You see the difference? This is how phobias start too. This is what can cause painful experiences to have lingering affects over a lifetime. It is all about the association. Be mindful of what you associate your pain to.
Now… (I have my sensitive voice on) when I say this is the “exception” what I mean is that some people truly do have what they might identify as “commitment issues”. And if that is the case then they simply need to get professional help – and you might need to accept YOU may not be the kind of help they need. People who have emotional and mental issues have a responsibility to take care of it before getting involved with another person and taking it out on them. There is absolutely no shame in having issues…let’s be honest, we all do! But we are responsible for them, not others, and especially not the people we love. Sticking around in a relationship to “help” someone becomes a very dangerous game, requiring a lot of caution and self-awareness.
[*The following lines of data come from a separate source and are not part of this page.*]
(* ===== verification/Wal.v ===== *)
(** * The write-ahead log

    [storage/storage.go] and [storage/wal]: the fixed-size checksummed record,
    the device interface with its in-memory implementation, and [Log].  Results:
    a record decodes to what was encoded; a record with one changed byte is
    rejected; recovery returns exactly the records that were written, whatever
    part of an unfinished record is left behind by a crash. *)

From S2P Require Import Prelude Bytes.

(** ** storage/storage.go *)

Module Storage.

Record Entry := mkEntry {
  Index : Z;
  Term : Z;
  Command : Z;
  Kind : Z;
  OldVoters : Z;
  NewVoters : Z;
  Operation : Z;
  ClientID : Z;
  RequestID : Z;
  Key : Z;
  Value : Z
}.

Definition zero : Entry := mkEntry 0 0 0 0 0 0 0 0 0 0 0.

#[global] Instance eta_Entry : Eta Entry := fun e =>
  mkEntry (Index e) (Term e) (Command e) (Kind e) (OldVoters e) (NewVoters e)
    (Operation e) (ClientID e) (RequestID e) (Key e) (Value e).

(** The field values fit their Go types. *)
Definition wf (e : Entry) : Prop :=
  is_u64 (Index e) /\ is_u64 (Term e) /\ is_u64 (Command e) /\ is_u8 (Kind e) /\
  is_u64 (OldVoters e) /\ is_u64 (NewVoters e) /\ is_u8 (Operation e) /\
  is_u64 (ClientID e) /\ is_u64 (RequestID e) /\ is_u64 (Key e) /\ is_u64 (Value e).

End Storage.

(** ** storage/wal/format.go *)

Definition RecordSize : nat := 112.
Definition version : Z := 3.

(** HYPWAL03 *)
Definition magic : bytes := [72; 89; 80; 87; 65; 76; 48; 51].

Definition ErrChecksum : error := "wal: checksum mismatch".
Definition ErrFormat : error := "wal: invalid record format".
Definition ErrSequence : error := "wal: non-contiguous sequence".
Definition ErrInvalidTear : error := "wal: invalid torn-write length".

Record Record := mkRecord { r_Sequence : Z; r_Entry : Storage.Entry }.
I don’t recommend it without you getting external help also.
Okaaaaay, back to the other circumstances where you’re simply just getting played! (Real talk voice back on)…
More and more people tend to have these “commitment issues” these days. I’d say it’s quite an epidemic really. I personally believe it’s for two main reasons:
One) We live in an time where everything is upgradeable and replaceable. And I mean everything. I barely get the newest Samsung before the next model is already out. Of course it becomes harder to commit because in the back of the mind there is that haunting fear that something better will come along. That may be okay with phones… but that’s not okay if it’s a relationship. There is nothing worse than getting the inkling that your partner may be holding on to you while looking out for the next best thing. Yuck.
Two) We are all addicted to instant gratification and easy accessibility. It is another by-product of the world we live in. Let’s take Tinder for example: you’re at home bored and lonely, so you have a swipe fest through Tinder. You’ve got a few matches! You message one person. They don’t reply or send you a stupid response. So you message the next person… and so on and so forth. This is not how it used to be. In fact, every romantic love story you’ve ever watched or read about doesn’t tell a timeless tale of two lovers connecting on Tinder. None of your grandparents love stories probably sounded like that either. Truth is, people used to put in the effort. You go to a town dance (getting real old school now), you see someone who catches your eye, you might write letters, you might call on the home phone at a respectable hour…“hi, is so and so there?” You ask them on a date. You keep dating or you don’t. This process requires time and effort, and…you guessed it…commitment! Our new-aged processes take very little to no time and effort – therefore, nothing is as valuable to us, not even the person you’re on a date with. Sad reality. We are spoilt for choice and lazy
But your story doesn’t have to look like that.
I really beg you here… please stop wasting your chances for an actual love story. Stop sticking around when they don’t deserve that kind of loyalty. Please, pleeeeease trust that when you meet someone who actually see’s you and loves you they just don’t muck around. They’ll hold on to you. It’s still how it works. If he isn’t turning out to be “the one” than let him go. Just cut the damn cord. You’re wasting energy and you don’t want to be all frazzled and battle worn and wrinkled by the time Mr. Perfect comes along. Or worse… you don’t want your Mr. Perfect to walk right passed you because you’re clinging to the arm of Mr. All-kinds-of-wrong.